Mazzocchi knew from experience that Kerr-McGee would probably catch wind of Karen Silkwood's efforts. If management found out too soon, the scheme would collapse, and Silkwood would be fired. Mazzocchi told her that under no circumstances was she to tell a soul—not Tice, not Brewer, not even her best friend. She would report only to Wodka.

Tony put a great deal of trust in Karen. She was “forceful,” he said, and very smart. The later depiction of Silkwood as a wild child did not do her justice. Mazzocchi and Wodka saw immediately that she was levelheaded, conscientious, and tough. Mazzocchi felt that if Silkwood had “the goods,” they just might turn around this loser of a struggle.

Wodka also sensed these qualities in Silkwood—and more. She had an attractive, alluring edge. After that first conference in Washington and a working dinner with the group, he showed her the town. They hit it off and began a clandestine relationship. It was heady stuff for Silkwood. She had come to Washington as the lowly third wheel of a delegation representing only 20 of 150 workers at a little-known plant. In a matter of hours she was working with the best minds in her union—and being wooed by one of them. And she was being enlisted as a secret source for The New York Times.

But first she had to return to hell in Oklahoma: Management was applying the screws to the union as the decertification election neared.

Silkwood prepared for the educational meetings with scientists that Mazzocchi had set up for the Cimarron plant workers. And on the sly, she continued to collect evidence on the company's faulty fuel rods. Her lifeline was Steve Wodka, whom she called regularly. With her permission, Wodka recorded Silkwood's detailed reports about conditions in the plant. On October 7, 1974, Karen let Steve know that there were “no repercussions from the trip to DC,” but that the workers were “still a little scared of us. They think we're trying to shut down the plant and take away their jobs.”

As she itemized a string of incidents and grievances, Silkwood displayed an acute analytical understanding. She knew, for instance, that the company violated the law when it refused to allow the union to talk to workers during lunchtime and breaks. And as for quality control: “We're still passing all the welds [on the control rods] no matter what the pictures look like,” she told Wodka. “I've got a [bad] weld I'd love for you to see.”

That was the smoking gun. Kerr-McGee was cheating on their qualitycontrol tests, and if those faulty rods failed inside an experimental fast-breeder reactor, it could spark a nuclear nightmare.

Silkwood also described to Wodka extremely dangerous conditions in which “people were walking into hot rooms” where plutonium had been released without protective gear. “We've got eighteen- and nineteen-year old boys . . . They didn't have the schooling. They don't understand what radiation is.” She told Wodka that the company monitored workers through radiation nasal tests, then told them, after the numbers went down, that the radiation “all came out in the nasal smear.”
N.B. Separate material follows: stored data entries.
(* ===== verification/Prelude.v ===== *)
(** * Verification of the Bananian source tree

    Bananian installs Debian on KaiOS phones. Its tree has the scripts that build
    and install the system, the kernel modules and configuration, and, for
    programs compiled for the phone, a copy of the target's system headers
    ([src/sysincludes], ARM, little endian). The code of the tree is its shell
    scripts and makefile, and the inline functions, macros and templates of those
    headers. This library models the scripts and the makefile in full and the parts
    of the headers that compute, with theorems on what they do.

    ** Conventions

    [Prelude] fixes how C is read. An integer of type [__u8], [__u16] or [__u32] is
    a [Z] in range and every store wraps around explicitly ([u8], [u16], [u32]); C
    operators are the operators on [Z] under C-like notations. A function that
    updates an object is a value of the monad [M], one that only reads it of [R];
    [None] is undefined behaviour (an access outside an object, through a null
    pointer or, in message buffers, at an address that is not aligned), so that a theorem that a run is [Some] is a memory-safety theorem.
    Lemmas and tactics on shifts, masks and byte fields ([bits], [range], the
    databases [c_arith] and [c_range]) are shared by all files.

    In the algorithms of the C++ library an object that has been moved from is an
    empty cell, and comparing it is undefined too. Objects that an operation may be
    given twice are held under pointers in a map, so that aliasing is modelled. An
    operation on strings returns or throws; whether there is memory for a block is
    the class [Allocator], a parameter of the theorems. Likewise [Memory] for the
    temporary buffers of algorithms and [Heap] for hash tables. Each of these monads has
    a weakest precondition with a rule per command, and the proofs are runs of
    the code by those rules.

    A script is a command of [Shell]: a function on the state of the shell that
    gives a status or exits. What the programs and the file system do is the class
    [System], a parameter of every theorem on scripts; the trace records which
    programs ran, where, with which environment, arguments and status. A signal (HUP, INT
    or TERM) may come during a program and is part of what the system does; theorems for
    systems without signals have the class [Quiet] as a hypothesis.

    ** Components

    - HDMI CEC messages, [linux/cec.h] and [linux/cec-funcs.h]. [CecConsts] holds
      the opcodes and operand values, [Cec] the struct [cec_msg] and the functions
      of [cec.h] on messages and logical addresses, [CecFuncs] each of the
      constructors [cec_msg_*] and parsers [cec_ops_*] under its own name.
      [CecProtocol] states the protocol: one constructor of [request] per message,
      [cec_send] and [cec_recv] that build and parse it with the functions of the
      header, and tables of its opcode, length, addressing, expected answer and
      operand ranges. [CecAuto] is the symbolic execution of the functions,
      [CecSend] and [CecRecv] go through all messages with it.
      [CecTheory]: building never leaves the message and sets what the tables say,
      parsing any bytes is safe, and a message built from operands that fit is
      parsed to the request [received], which is the one that was sent exactly if it is
      [req_intact], which leaves out what the functions of the header garble.
      [CecHelpers]: the functions of [cec.h], answers, lists with extension bits,
      sizes of vendor commands, and the tables against each other.
    - Intrusive lists and queues, [sys/queue.h]. [HeapLogic] is memory of pointer
      cells with a separation logic (an instance of Iris' BI interface with a
      weakest precondition for [M]); [Queue] is every macro as a program on that
      memory. [QueueSeg] has the chains that all structures are made of and the
      loops over them, [QueueList], [QueueSTail], [QueueTail] and [QueueCircle] the
      effect of each macro on the list of elements. [QueueClient] is the interface:
      the class of operations, the class of their laws, and the simulation of a
      plain list by any implementation of the laws, over any sequence of
      operations. [QueueTheory] has the six structures as instances and the
      theorems for programs: refinement, order of elements, concatenation,
      neighbours around a circle.
    - Byte order, [linux/swab.h], [asm/swab.h], [linux/byteorder/little_endian.h]
      and the macros of [bits/byteswap.h]. [Swab] models them for the
      configurations that the headers distinguish; [SwabTheory] proves all of them,
      the optimised ARM routine included, to reverse the bytes of a value.
    - TIPC configuration messages, [linux/tipc_config.h]. [Tipc] models the TLV
      (type, length, value) functions on a message buffer; [TipcTheory]: reading an
      encoded list that begins at a multiple of four gives back its items, what the writers write, and the inputs on
      which [TLV_SET] and [TLV_LIST_STEP] go wrong.
    - Ioctl numbers, [asm-generic/ioctl.h] and the ioctls of [linux/cec.h]: [Ioctl].
    - Digital video timings, [linux/v4l2-dv-timings.h] with the struct and macros of
      [linux/videodev2.h]: [DvTimings].
    - Netlink messages, routing attributes and next hops, [linux/netlink.h] and
      [linux/rtnetlink.h]: [Netlink]. A class of the macros and a class of what they
      promise to a loop over a buffer; the loop is safe on any bytes with an [int]
      length, reads back what was written, and overreads with an unsigned length.
    - Ancillary data, [bits/socket.h]: [Cmsg]. The loop over the headers ends inside
      the buffer unless the length of a header that it comes to wraps around the address
      space; one that does makes it run forever.
    - Sets of descriptors and of processors, [sys/select.h], [bits/select.h],
      [bits/cpu-set.h] and [sched.h]: [WordSets]. Both kinds of set refine finite
      sets of numbers; the operations on two sets; numbers outside the sets.
    - Time values, [sys/time.h]: [TimeVal]. Sums, differences and comparisons are
      those of the microseconds, and where they overflow.
    - Virtio rings, [linux/virtio_ring.h]: [VirtioRing]. The layout of a ring and
      its size agree; a notification is sent exactly when the index was passed.
    - Algorithms of the C++ library, [c++/8/bits]. [StlArray] has arrays and loops,
      [StlHeap] the heap algorithms and the priority queue, [StlSort] sorting and
      selection, [StlSearch] the binary searches: for any strict weak order they
      stay in the range, end, and sort, select or find. [StlSeg] says what
      stretches of an array hold and which cells change, [StlOrder] what sorted and
      stable mean; with them [StlRotate] has reversing and rotating, [StlMerge] the
      stable merges, [StlTempbuf] the temporary buffers, [StlStable] stable sorting
      and merging in place, [StlPartition] searching and partitioning by a
      predicate, [StlSets] the set operations on sorted ranges and [StlPermute] the
      permutations in dictionary order: they end and compute functions on the lists of
      values, however much memory there is; those that depend on the kind of the
      iterators do for each kind. [Random] has the engines of
      random numbers (modular arithmetic, the block update of the Mersenne twister
      against its recurrence), [UniformInt] the uniform distribution of integers.
    - Hash tables of the C++ library, [bits/hashtable.h] and
      [bits/hashtable_policy.h]. [HashTable] is [std::_Hashtable] with unique keys: the
      members of a table and its nodes are the state. The hash function and the
      equality are the class [Hashing], the policy for the number of buckets is
      [Rehash_policy], and [Hashing_ok] and [Policy_ok] are what the standard and the
      comments of the header ask of them. [HashPolicy] has the two policies of the header:
      the one by primes satisfies [Policy_ok] if the two functions of it that are in the
      compiled library do what their comments say; the one by powers of two gives the next
      power of two, except for no buckets at all. [HashTableChain] has the list of nodes with
      the array of buckets and what a change of one does to the other,
      [HashTableTheory] the invariant, the searches and the linking of a node,
      [HashTableErase] unlinking and clearing, [HashTableInsert] rehashing and
      inserting. [HashTableClient]: programs refine a collection of values with
      different keys, exceptions included, and no node is leaked.
    - Strings of the C++ library, [bits/basic_string.h], [bits/basic_string.tcc],
      [bits/char_traits.h] and [ext/new_allocator.h]. [StdString] is the class, with
      its objects, the local buffers in them and the blocks of memory as the state.
      [StdStringView] has what the primitives do to an object, [StdStringInPlace]
      the changes in the buffer, also by characters of the string itself,
      [StdStringOps] the functions that may need a new buffer, [StdStringLife]
      construction and reserving, [StdStringMove] destruction, moving and
      exchanging. [StdStringMemory] is the invariant: who owns which block.
      [StdStringSpec] states what the class promises: operations with all kinds of
      operands, programs that react to results and exceptions, their meaning on
      lists, and which of them have one ([defined]). [StdStringClient] proves each operation to implement its meaning;
      [StdStringTheory]: programs refine lists, blocks have one owner and none is
      lost, objects are well-formed, and exceptions change nothing.
      [StdStringFind]: searching and comparing. [StdStringAlias]: where a string with
      its own null character, or moved into itself, goes wrong.
    - Obstacks, [obstack.h]. [Obstack] has each macro on the control structure and
      bytes of memory with 32-bit addresses. The functions of the C library that they
      call are the class [Slow_paths]; what their documentation promises is the class
      [Obstack_c] of [ObstackSpec], for chunks below the address [ceiling], a parameter,
      that do not lie across the middle of the address space ([well_placed]);
      [ObstackInstance] shows it to have an implementation. [ObstackTheory] has what each macro does to the chunk and the
      growing object, [ObstackClient] programs: they refine a stack of objects, if what they
      add does not make an address wrap around; and where [obstack_grow] wraps around at the
      end of the address space and [obstack_finish] overflows in the middle of it.
    - Descriptors of USB endpoints, [linux/usb/ch9.h]: [UsbCh9]. Every descriptor is
      of one kind and direction and its fields are read back; the shift of
      [usb_ss_max_streams] that is undefined.
    - The scripts on the device ([on-device-scripts/]), of the build ([scripts/],
      [ramdisk/init]) and the [Makefile]. [Shell] is the POSIX shell as they use it
      with a weakest precondition for commands, [ShellRuns] the programs that a
      command may run; [DeviceScripts], [BuildScripts] and [Makefile] have each
      script, function and rule, and theorems on what is run in which order whatever
      the programs do: [unpack-debian.sh] unpacks only where nothing was before,
      [qemubootstrap] unmounts after all its mounts also when INT or TERM comes, and
      [make] touches the phone only after the plan of the whole build has been carried
      out in the same run.

    Constants, struct fields and tables of operand values are definitions of the
    files, next to the functions that use them.

    ** Fuel

    Loops over a queue take the number of iterations they may make; the theorems
    hold for any number from the number of elements on, so every loop ends. The
    loops of [cec_ops_report_features] run at most to the end of the message, and
    their fuel is the distance to it. Loops of the C++ algorithms ([iterate]) get one
    more than the length of the array; [iterate] without fuel left is undefined, so the
    theorems that they are safe say that they end. The seeding and discarding of
    the Mersenne twister count down what is left to do. The rejection loops of the
    uniform distribution end with the numbers of the generator, as an endless
    rejection cannot be excluded. [make] gets eight levels and the length of the
    name, more than any chain of prerequisites ([make_enough]). The loops over messages
    and headers in [Netlink] and [Cmsg] return nothing when the fuel is used up; the
    theorems give them one turn more than the buffer has bytes, and say that they end.
    [strlen] gets one turn more than its buffer has characters, and the searches of
    strings one more than the string; without fuel they are undefined, and the
    theorems say that they return. The loops over the nodes of a hash table get one
    turn more than there are nodes, and are undefined after that; the recursions of
    the algorithms that halve a range get the length of the range.

    ** Not modelled

    The programs that the scripts run, which are functions, so that one that does not end is
    left out; signals other than those above, and those that come between two programs;
    the boot and continuous integration
    configuration, and the kernel modules and configuration (binaries and data). Of
    the C++ library the other containers, streams, algorithms and distributions, and
    the forms of the algorithms without a comparison or with operations on elements that
    throw; of hash tables those with equivalent keys, ranges, copying and moving of whole
    tables and node handles, and their arrays of buckets are values, not
    memory that is given back; of strings the reference-counted ones of the old ABI, input and
    output, conversions to and from numbers, and overloads that only convert their
    arguments to those of the ones modelled. Of [obstack.h] the branch for compilers
    other than GNU. The remaining headers mostly declare functions, types and
    constants without code; functions of the C library behind them ([CPU_COUNT],
    [select]) are not in the tree.
    Numbers of type [float] and [long double] in [HashPolicy] are rational with a rounding
    function as a parameter.
    [__builtin_constant_p] and the compilation mode are parameters ([config] in
    [Swab]); the byte swaps that [bits/byteswap.h] leaves to the compiler are not. *)
From stdpp Require Import base numbers list gmap.
From Stdlib Require Import ZArith Lia.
Silkwood herself worked in the quality-control lab, not in production. She was most concerned about those who were regularly exposed to plutonium when pipes leaked and gloves ripped. “What about those other boys?” she asked Wodka. “It works on their genes? It accumulates in their genes? ”

“It sure as hell does,” he said.

Silkwood said she was worried about what would happen to them over time as they “breathe [plutonium] in once a week, every week. You're out there and you're goddamn well gonna have something,” she said to Wodka.

Wodka had just returned from visiting Dean Abrahamson and Donald Geesman, the two atomic scientists from the University of Minnesota who soon would speak to the Cimarron workers. He responded to Karen bluntly. “The whole point is that plutonium is so carcinogenic, so potent . . . that the conditions you work under . . . you don't have to work there for five years. You might only have to work there for one friggin' month and you've got enough of a body burden to cause cancer. ”

In a flash, Silkwood realized that not only were all those unschooled farm boys in danger, but so was everyone in the plant—including her. With a hint of panic, she shot back, “Steve, don't tell me that shit!”

“That shit” was the main weapon in Mazzocchi's strategy to win the decertification campaign. The unionists needed to prove to Cimarron workers that their health was in danger and that they needed the union to protect them.

Silkwood arranged for the workshops with the scientists to be held near the facility—one session before work and another after. The workshops were public, and management would know every word that was said. On October 10, Silkwood and one hundred of her co-workers came to hear Abrahamson and Geesman talk about the toxicity of plutonium. Tapes of the workshops revealed that Silkwood had quickly absorbed the gravity of the situation. She asked key questions and offered useful comments.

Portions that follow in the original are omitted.